# [GOAL OF THE EXERCISE]
In the entries below, find the line with "intros Hw Hf" and the line with "wf w → acall_of w c = Some a → sessions". Return those two lines and all lines between them, exactly.

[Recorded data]
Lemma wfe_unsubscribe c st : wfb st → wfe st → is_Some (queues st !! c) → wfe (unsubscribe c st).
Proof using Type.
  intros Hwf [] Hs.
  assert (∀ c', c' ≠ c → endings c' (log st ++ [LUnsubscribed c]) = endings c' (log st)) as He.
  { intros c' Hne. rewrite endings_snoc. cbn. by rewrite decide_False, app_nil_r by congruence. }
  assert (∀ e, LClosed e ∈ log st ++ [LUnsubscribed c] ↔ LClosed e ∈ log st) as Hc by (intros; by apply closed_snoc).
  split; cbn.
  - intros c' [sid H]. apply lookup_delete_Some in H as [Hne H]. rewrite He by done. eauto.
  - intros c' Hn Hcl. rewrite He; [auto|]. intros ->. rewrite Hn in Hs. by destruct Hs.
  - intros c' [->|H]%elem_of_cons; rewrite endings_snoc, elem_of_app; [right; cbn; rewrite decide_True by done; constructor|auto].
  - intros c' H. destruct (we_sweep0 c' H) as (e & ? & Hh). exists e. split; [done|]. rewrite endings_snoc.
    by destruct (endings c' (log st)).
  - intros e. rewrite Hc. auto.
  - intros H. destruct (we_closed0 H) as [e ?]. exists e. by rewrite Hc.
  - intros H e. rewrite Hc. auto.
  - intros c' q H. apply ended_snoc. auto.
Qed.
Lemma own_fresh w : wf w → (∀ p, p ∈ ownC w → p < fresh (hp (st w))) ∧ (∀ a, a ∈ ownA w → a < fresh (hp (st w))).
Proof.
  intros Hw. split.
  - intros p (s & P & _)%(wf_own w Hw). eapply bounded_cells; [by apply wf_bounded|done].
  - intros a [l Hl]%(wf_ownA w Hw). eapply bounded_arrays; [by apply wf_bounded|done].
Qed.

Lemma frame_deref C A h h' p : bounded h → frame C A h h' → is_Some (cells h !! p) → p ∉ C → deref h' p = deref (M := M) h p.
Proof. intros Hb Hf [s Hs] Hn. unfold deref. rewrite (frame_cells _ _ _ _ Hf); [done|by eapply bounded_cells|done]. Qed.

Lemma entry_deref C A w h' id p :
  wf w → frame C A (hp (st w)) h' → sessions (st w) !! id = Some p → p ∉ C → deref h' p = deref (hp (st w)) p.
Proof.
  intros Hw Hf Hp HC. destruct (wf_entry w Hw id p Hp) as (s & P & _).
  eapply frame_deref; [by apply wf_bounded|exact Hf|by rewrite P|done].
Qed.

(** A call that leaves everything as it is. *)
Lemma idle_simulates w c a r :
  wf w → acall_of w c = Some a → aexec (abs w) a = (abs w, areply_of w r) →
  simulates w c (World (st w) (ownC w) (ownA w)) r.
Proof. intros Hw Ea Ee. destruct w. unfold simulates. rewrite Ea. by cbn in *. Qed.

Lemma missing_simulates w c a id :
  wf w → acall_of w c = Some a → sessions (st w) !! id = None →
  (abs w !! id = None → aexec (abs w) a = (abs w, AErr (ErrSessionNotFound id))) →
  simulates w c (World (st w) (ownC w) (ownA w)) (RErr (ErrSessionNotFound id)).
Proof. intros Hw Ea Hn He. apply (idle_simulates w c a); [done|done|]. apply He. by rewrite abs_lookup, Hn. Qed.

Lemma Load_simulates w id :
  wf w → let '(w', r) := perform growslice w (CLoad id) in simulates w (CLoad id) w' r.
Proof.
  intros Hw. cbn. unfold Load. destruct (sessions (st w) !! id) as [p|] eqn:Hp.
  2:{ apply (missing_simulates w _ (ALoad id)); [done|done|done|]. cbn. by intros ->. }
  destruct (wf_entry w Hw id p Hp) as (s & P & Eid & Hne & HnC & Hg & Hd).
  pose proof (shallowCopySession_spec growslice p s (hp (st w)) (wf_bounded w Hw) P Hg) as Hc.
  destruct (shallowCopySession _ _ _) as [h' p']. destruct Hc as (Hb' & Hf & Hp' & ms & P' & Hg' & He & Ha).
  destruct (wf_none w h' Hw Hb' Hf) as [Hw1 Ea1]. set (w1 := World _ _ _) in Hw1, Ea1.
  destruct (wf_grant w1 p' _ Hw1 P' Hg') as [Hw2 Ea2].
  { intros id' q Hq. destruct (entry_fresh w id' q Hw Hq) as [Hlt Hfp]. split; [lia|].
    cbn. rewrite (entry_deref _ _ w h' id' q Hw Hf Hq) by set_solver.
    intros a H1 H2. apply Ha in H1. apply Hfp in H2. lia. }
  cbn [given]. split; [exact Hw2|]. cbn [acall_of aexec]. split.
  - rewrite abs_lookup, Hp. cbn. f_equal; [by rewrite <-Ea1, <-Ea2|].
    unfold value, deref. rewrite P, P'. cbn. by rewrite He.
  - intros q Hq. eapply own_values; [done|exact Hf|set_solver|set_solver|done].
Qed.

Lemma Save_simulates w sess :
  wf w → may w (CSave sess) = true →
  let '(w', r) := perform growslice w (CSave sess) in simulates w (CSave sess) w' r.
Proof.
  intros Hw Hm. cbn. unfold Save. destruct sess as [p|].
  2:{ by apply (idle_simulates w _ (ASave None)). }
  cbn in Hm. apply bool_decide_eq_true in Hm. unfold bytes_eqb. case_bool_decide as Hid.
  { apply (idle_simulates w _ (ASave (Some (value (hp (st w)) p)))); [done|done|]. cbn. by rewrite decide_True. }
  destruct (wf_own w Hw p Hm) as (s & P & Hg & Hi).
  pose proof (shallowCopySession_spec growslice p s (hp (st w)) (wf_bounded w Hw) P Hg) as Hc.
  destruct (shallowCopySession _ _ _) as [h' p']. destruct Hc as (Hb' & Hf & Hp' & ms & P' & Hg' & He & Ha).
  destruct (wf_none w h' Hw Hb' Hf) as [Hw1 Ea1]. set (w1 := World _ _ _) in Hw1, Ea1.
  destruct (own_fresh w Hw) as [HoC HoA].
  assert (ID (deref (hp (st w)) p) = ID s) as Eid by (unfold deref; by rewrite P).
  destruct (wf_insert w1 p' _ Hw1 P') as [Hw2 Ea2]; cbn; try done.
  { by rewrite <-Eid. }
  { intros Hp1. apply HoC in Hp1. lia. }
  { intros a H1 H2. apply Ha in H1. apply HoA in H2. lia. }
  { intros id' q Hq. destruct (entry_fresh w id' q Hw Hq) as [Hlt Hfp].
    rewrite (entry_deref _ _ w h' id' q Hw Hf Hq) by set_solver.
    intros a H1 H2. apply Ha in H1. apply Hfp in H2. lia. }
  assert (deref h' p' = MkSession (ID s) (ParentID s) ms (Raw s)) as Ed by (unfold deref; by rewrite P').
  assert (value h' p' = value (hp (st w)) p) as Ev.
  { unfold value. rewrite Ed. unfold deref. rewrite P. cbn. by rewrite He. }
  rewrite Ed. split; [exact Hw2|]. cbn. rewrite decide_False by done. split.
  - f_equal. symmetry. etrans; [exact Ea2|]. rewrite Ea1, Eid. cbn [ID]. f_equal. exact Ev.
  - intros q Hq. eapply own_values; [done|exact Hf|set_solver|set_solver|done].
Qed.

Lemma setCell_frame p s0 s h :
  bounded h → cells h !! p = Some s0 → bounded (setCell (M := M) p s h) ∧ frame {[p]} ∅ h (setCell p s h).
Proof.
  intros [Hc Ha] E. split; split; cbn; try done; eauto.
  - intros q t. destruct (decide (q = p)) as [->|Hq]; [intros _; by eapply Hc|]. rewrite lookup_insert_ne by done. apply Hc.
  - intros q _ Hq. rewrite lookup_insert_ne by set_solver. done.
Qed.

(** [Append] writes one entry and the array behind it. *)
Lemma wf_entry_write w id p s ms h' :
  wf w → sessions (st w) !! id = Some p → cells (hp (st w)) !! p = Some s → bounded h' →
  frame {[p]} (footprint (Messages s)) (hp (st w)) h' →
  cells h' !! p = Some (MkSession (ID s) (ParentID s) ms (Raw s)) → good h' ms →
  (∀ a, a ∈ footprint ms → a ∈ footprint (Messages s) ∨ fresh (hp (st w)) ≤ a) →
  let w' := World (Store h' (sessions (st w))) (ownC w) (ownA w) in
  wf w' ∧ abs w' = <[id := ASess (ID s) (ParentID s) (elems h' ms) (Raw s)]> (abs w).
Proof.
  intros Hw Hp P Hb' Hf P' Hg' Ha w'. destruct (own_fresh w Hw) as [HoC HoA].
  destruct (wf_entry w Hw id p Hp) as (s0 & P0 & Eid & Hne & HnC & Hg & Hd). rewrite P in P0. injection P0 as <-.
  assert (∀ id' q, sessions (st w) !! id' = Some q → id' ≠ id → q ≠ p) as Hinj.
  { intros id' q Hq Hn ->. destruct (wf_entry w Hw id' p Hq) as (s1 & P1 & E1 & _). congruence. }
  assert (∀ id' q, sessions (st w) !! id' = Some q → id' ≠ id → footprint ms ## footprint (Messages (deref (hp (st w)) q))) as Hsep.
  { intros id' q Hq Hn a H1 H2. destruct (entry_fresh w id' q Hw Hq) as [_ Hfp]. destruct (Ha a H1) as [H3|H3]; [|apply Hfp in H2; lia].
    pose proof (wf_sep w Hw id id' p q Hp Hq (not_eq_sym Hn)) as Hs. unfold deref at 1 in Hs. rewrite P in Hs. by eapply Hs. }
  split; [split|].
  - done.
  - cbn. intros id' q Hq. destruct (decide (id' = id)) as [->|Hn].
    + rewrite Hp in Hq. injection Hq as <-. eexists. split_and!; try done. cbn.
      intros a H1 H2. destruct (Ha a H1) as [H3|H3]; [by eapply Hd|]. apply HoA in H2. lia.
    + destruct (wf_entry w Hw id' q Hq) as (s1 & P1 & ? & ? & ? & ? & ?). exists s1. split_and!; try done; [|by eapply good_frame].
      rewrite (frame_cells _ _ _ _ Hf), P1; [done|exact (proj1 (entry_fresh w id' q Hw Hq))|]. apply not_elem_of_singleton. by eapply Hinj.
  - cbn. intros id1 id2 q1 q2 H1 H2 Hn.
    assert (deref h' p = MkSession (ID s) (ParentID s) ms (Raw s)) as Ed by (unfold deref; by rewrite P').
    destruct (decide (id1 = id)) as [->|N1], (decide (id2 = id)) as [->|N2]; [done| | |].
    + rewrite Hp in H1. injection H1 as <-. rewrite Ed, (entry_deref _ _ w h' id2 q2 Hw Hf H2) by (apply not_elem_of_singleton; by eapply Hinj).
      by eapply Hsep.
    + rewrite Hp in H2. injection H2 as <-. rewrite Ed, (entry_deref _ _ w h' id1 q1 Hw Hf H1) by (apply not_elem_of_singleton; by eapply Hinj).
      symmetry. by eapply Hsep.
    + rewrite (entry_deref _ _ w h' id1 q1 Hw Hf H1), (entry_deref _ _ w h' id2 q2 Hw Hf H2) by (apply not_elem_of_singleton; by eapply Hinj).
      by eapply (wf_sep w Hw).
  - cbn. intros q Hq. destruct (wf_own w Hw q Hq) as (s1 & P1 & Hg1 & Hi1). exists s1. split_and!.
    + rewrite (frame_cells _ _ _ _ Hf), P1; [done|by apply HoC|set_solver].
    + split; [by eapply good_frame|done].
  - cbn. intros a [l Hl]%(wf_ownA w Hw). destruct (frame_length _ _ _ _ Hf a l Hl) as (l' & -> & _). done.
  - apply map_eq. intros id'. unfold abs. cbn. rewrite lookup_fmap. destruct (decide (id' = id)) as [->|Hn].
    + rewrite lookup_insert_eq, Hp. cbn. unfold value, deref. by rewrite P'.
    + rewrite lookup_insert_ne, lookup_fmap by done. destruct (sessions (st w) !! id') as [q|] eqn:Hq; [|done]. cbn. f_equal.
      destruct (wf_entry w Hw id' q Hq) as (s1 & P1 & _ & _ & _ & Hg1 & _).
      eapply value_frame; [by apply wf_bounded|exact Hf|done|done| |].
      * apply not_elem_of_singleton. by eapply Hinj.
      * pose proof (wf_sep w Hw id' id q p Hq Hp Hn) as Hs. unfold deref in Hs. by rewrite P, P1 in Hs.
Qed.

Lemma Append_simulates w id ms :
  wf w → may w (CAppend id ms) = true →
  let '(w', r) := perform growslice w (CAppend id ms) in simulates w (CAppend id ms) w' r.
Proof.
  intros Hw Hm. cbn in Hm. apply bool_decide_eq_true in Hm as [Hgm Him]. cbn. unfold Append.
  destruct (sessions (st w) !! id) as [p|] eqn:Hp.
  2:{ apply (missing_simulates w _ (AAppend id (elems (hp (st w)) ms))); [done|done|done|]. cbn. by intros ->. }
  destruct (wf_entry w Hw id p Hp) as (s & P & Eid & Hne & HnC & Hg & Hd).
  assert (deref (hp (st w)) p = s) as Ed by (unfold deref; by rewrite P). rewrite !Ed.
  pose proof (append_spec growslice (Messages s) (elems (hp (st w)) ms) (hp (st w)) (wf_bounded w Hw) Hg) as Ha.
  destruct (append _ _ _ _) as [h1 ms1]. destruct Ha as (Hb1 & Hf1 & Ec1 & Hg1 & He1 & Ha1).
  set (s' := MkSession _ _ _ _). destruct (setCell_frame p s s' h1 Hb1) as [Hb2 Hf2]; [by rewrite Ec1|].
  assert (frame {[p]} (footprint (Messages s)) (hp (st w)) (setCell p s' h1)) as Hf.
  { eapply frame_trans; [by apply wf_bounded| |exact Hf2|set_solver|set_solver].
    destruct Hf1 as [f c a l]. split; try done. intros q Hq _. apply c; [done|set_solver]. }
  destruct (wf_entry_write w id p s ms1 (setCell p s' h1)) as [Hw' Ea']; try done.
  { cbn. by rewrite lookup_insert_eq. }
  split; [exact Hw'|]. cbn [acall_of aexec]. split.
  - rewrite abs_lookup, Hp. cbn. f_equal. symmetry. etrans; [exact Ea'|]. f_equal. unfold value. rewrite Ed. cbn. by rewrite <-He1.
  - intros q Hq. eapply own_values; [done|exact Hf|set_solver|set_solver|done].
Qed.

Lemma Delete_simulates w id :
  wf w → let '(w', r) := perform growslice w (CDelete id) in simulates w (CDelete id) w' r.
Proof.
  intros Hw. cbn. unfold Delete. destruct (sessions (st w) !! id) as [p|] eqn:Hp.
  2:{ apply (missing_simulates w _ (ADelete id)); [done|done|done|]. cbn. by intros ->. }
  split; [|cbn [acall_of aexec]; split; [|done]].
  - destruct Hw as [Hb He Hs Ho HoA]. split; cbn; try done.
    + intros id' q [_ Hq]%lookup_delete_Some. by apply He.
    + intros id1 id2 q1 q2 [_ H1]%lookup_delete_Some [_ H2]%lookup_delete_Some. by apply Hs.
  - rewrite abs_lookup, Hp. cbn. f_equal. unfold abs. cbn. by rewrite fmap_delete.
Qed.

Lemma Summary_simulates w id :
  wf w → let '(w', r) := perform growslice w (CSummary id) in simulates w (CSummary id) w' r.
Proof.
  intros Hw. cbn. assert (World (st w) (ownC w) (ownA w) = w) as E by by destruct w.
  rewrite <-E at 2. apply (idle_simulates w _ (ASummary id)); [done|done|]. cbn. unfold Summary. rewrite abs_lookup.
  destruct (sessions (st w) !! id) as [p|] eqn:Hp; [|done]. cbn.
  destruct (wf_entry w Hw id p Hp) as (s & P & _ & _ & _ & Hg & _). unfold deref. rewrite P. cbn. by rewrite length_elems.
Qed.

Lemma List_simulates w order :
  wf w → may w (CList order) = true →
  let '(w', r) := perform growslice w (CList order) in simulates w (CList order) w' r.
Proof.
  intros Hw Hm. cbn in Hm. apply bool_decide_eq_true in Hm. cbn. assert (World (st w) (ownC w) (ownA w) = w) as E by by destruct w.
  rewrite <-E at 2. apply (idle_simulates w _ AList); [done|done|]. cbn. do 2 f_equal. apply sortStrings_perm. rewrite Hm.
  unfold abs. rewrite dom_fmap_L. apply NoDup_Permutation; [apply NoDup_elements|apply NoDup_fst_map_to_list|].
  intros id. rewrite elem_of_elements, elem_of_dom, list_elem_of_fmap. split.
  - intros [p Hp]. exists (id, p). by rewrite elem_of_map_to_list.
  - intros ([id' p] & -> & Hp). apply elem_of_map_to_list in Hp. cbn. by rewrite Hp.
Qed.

# [EXERCISE RESPONSE]
  intros Hw Hf Hp HC. destruct (wf_entry w Hw id p Hp) as (s & P & _).
  eapply frame_deref; [by apply wf_bounded|exact Hf|by rewrite P|done].
Qed.

(** A call that leaves everything as it is. *)
Lemma idle_simulates w c a r :
  wf w → acall_of w c = Some a → aexec (abs w) a = (abs w, areply_of w r) →
  simulates w c (World (st w) (ownC w) (ownA w)) r.
Proof. intros Hw Ea Ee. destruct w. unfold simulates. rewrite Ea. by cbn in *. Qed.

Lemma missing_simulates w c a id :
  wf w → acall_of w c = Some a → sessions (st w) !! id = None →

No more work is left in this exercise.